Porous materials are abundant in nature in the forms of soils, minerals, and biological tissues. Conventional synthetic porous materials include activated carbons, polymeric foams, and synthetic zeolites. The past two decades have witnessed significant progress in the development and applications of a new generation of porous materials named open framework materials, including metal-organic frameworks (MOFs), covalent organic frameworks (COFs), porous organic polymers (POPs), and their derivatives obtained by various post-synthetic treatments.
This themed collection of studies highlights the unique common features of these novel porous materials that distinguish them from conventional porous materials. The first unique feature is their intrinsic tunable porosity. Many of these porous materials have ultrahigh porosities that could benefit a variety of energy-related applications. The second unique feature is their modular framework structures. These porous materials are typically constructed from molecular blocks (monomers) with specific functional groups that can interconnect these monomers into extended frameworks via chemical reactions or even supramolecular interactions. This feature allows judicious selection of monomers with predesigned geometry and functional groups to endow the ultimate frameworks with desired topologies and physical/chemical properties. Moreover, the modular nature allows post-synthetic modification approaches to introduce additional modules/functional groups or alter existing moieties to further tailor the framework properties without compromising the framework integrity and porosity.

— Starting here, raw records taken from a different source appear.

(** Storing the link of a token just drawn. *)
Lemma new_link_evolves id exp w :
  links_evolve w (io (upd_user (has_id id) (fun u =>
    set_reset (u_passwordHash u) (Some (hashToken (uuid (uuids w)))) exp (u_emailVerified u) u)) (set_uuids (S (uuids w)) w)).2.
Proof.
  set (w0 := set_uuids _ w). set (f := fun u => set_reset _ _ _ _ u).
  assert (links_evolve w (tick w0)) as H0' by (etrans; [|apply wo_tick]; apply links_evolve_same; cbn; lia || done).
  destruct (tick_spec w0) as (_ & _ & Hu & Hdb & _). cbn in Hu, Hdb.
  destruct (io _ w0) as [r w'] eqn:E. apply io_effect in E as [[-> _]|[-> _]]; [done|]. cbn [snd]. clear r.
  unfold upd_user, update_one. destruct (existsb _ _); [|done]. cbn [snd]. rewrite Hdb.
  intros Hok. pose proof (fresh_link w Hok) as Hfresh. destruct Hok as (Hnd & Hd & Hl).
  set (g := fun u => if has_id id u then f u else u).
  assert (forall u, u_id (g u) = u_id u) as Hg by (intros u; unfold g; by destruct (has_id id u)).
  assert (forall u h, u_passwordResetTokenHash (g u) = Some h ->
    u_id u = id /\ h = hashToken (uuid (uuids w)) \/ u_passwordResetTokenHash u = Some h) as Hgl.
  { intros u h. unfold g. destruct (has_id id u) eqn:Hi; [|by right].
    apply bool_decide_eq_true in Hi. cbn. intros [= <-]. by left. }
  split_and!; cbn; [split_and!; cbn| |].
  - rewrite <- list_fmap_compose. erewrite list_fmap_ext; [exact Hnd|]. intros i u _. cbn. by rewrite Hg.
  - intros u' (u & -> & Hin)%list_elem_of_fmap. rewrite Hg. eapply drawn_mono; [|by apply Hd]. cbn. lia.
  - intros u' h (u & -> & Hin)%list_elem_of_fmap [[Hi ->]|Hh]%Hgl.
    + split; [exists (uuid (uuids w)); split; [done|]; exists (uuids w); cbn; split; [done|lia]|].
      intros u2' (u2 & -> & Hin2)%list_elem_of_fmap [[Hi2 _]|Hh2]%Hgl; [rewrite !Hg; congruence|by destruct (Hfresh u2 Hin2)].
    + destruct (Hl u h Hin Hh) as [(token & -> & Hdt) Huniq]. split; [exists token; split; [done|]; eapply drawn_mono, Hdt; cbn; lia|].
      intros u2' (u2 & -> & Hin2)%list_elem_of_fmap [[_ Heq]|Hh2]%Hgl; [by destruct (Hfresh u Hin); rewrite <- Heq|rewrite !Hg; eauto].
  - lia.
  - intros token (i & -> & Hi) u' (u & -> & Hin)%list_elem_of_fmap [[_ Heq]|Hh]%Hgl; [|exists u; by rewrite Hg].
    apply (inj hashToken), (inj uuid) in Heq. lia.
Qed.

Lemma create_user_links email hash : keeps links_evolve (create_user email hash).
Proof.
  apply keeps_io; [apply _|]. intros w. cbv zeta. destruct (create _ _ _) as [t|] eqn:Hc; [|reflexivity].
  apply create_Some in Hc as [_ ->]. intros (Hnd & Hd & Hl). set (row := new_user _ _ _ _).
  assert (~ drawn w (u_id row)) as Hfresh by (intros (i & Hi & Hlt); apply (inj uuid) in Hi; lia).
  split_and!; cbn; [split_and!; cbn| |].
  - rewrite fmap_app. apply NoDup_app. split_and!; [done| |apply NoDup_singleton].
    intros s (u & -> & Hin)%list_elem_of_fmap Hs%list_elem_of_singleton. apply Hfresh. rewrite <- Hs. by apply Hd.
  - intros u [Hin|Hin%list_elem_of_singleton]%elem_of_app.
    + eapply drawn_mono; [|by apply Hd]. cbn. lia.
    + subst. exists (uuids w). cbn. split; [done|lia].
  - intros u h [Hin|Hin%list_elem_of_singleton]%elem_of_app Hh; [|by subst].
    destruct (Hl u h Hin Hh) as [(token & -> & Hdt) Huniq]. split; [exists token; split; [done|]; eapply drawn_mono, Hdt; cbn; lia|].
    intros u' [Hin'|Hin'%list_elem_of_singleton]%elem_of_app Hh'; [eauto|by subst].
  - lia.
  - intros token _ u [Hin|Hin%list_elem_of_singleton]%elem_of_app Hh; [by exists u|by subst].
Qed.

Lemma verification_links id hash exp (verified : User -> bool) :
  keeps links_evolve (io (upd_user (has_id id) (fun u => set_verification hash exp (verified u) u))).
Proof. apply keeps_io; [apply _|]. intros w. apply upd_user_links; [done|by left]. Qed.

Lemma sendDetached_links to subject html : keeps links_evolve (sendDetached config to subject html).
Proof. unfold sendDetached. keeps_tac. apply keeps_exec; [apply _|]. intros w. by apply links_evolve_same. Qed.

Lemma bcrypt_links password : keeps links_evolve (bcrypt password).
Proof. apply keeps_io; [apply _|]. intros w. apply links_evolve_same; cbn; [done|lia]. Qed.

Lemma revoke_where_links p w : links_evolve w (revoke_where p w).2.
Proof. by apply links_evolve_same. Qed.

Lemma revoke_links p : keeps links_evolve (exec (fun w => (revoke_where p w).2)).
Proof. apply keeps_exec; [apply _|]. intros w. apply revoke_where_links. Qed.

Lemma issueTokens_links userId email : keeps links_evolve (issueTokens config userId email).
Proof.
  unfold issueTokens. keeps_tac. apply keeps_io; [apply _|]. intros w.
  destruct (create _ _ _); [|reflexivity]. destruct (existsb _ _); [|reflexivity]. by apply links_evolve_same.
Qed.

Lemma reset_commit_links id hash :
  keeps links_evolve (reset_commit id hash).
Proof.
  apply keeps_io; [apply _|]. intros w. pose proof (upd_user_links id (set_reset hash None None true) w) as Hu.
  destruct (upd_user _ _ w) as [[] w1]; cbn [snd] in *; [|by apply Hu; auto].
  etrans; [by apply Hu; auto|apply revoke_where_links].
Qed.

#[local] Hint Resolve create_user_links sendDetached_links bcrypt_links revoke_links issueTokens_links reset_commit_links : keeps.

Lemma forgotPassword_links email : keeps links_evolve (forgotPassword config email).
Proof.
  unfold forgotPassword, findByEmail. apply keeps_bind; [apply _|auto with keeps|]. intros [u|]; [|auto with keeps]. intros w.
  unfold bind at 1 2, randomUUID, get_now. cbn [now set_uuids].
  rewrite bind_world. etrans; [apply (new_link_evolves (u_id u) (Some (now w + RESET_TTL_MS)))|].
  case_match; [|done..].
  assert (keeps links_evolve (do* sendDetached config email "Reset your password"
    (reset_html (frontUrl config +:+ "/reset-password?token=" +:+ uuid (uuids w))) in ret true)) as Hk by keeps_tac.
  apply Hk.
Qed.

The applications of novel porous materials, as showcased in this special topic featuring Open Framework Materials for Energy Applications, are established on the basis of the employment of the aforementioned two unique features. For instance, the pores of these materials can accommodate guest molecules to introduce extra properties, such as electrochromic properties, to the composites.1 Integrating internal porosity and the possibility to tune framework functional groups make these porous materials promising adsorbents for cost-effective gas separation applications such as CO2 capture and natural gas upgrading.2,3 In addition, open framework materials have widespread applications in heterogeneous catalysis, because it is facile to incorporate catalytic active sites into the modular frameworks, and the high specific surface area guarantees the exposure of these sites to target reactants. The catalytic active centers can be embedded in the monomers before framework formation if the active sites are robust enough to sustain the chemical environment where the frameworks are synthesized.4 Otherwise, the liable active sites such as noble metal complexes or photosensitizers for photocatalysis can be grafted to reactive moieties on the porous frameworks or integrated with the frameworks via self-assembly afterward.5–7 Finally, open framework materials bearing precursors of functional sites can be transformed to porous carbon or metal oxides/selenides/phosphides via thermal treatment to improve their material conductivity for electrocatalytic applications.8,9
We hope that this special topic issue will be inspirational to researchers who are interested in the development of open framework materials and their applications in energy and environmental sustainability. We appreciate all the authors and reviewers for their valuable contributions and the editorial team of APL Materials, without whom this issue would not be possible, for their obliging support.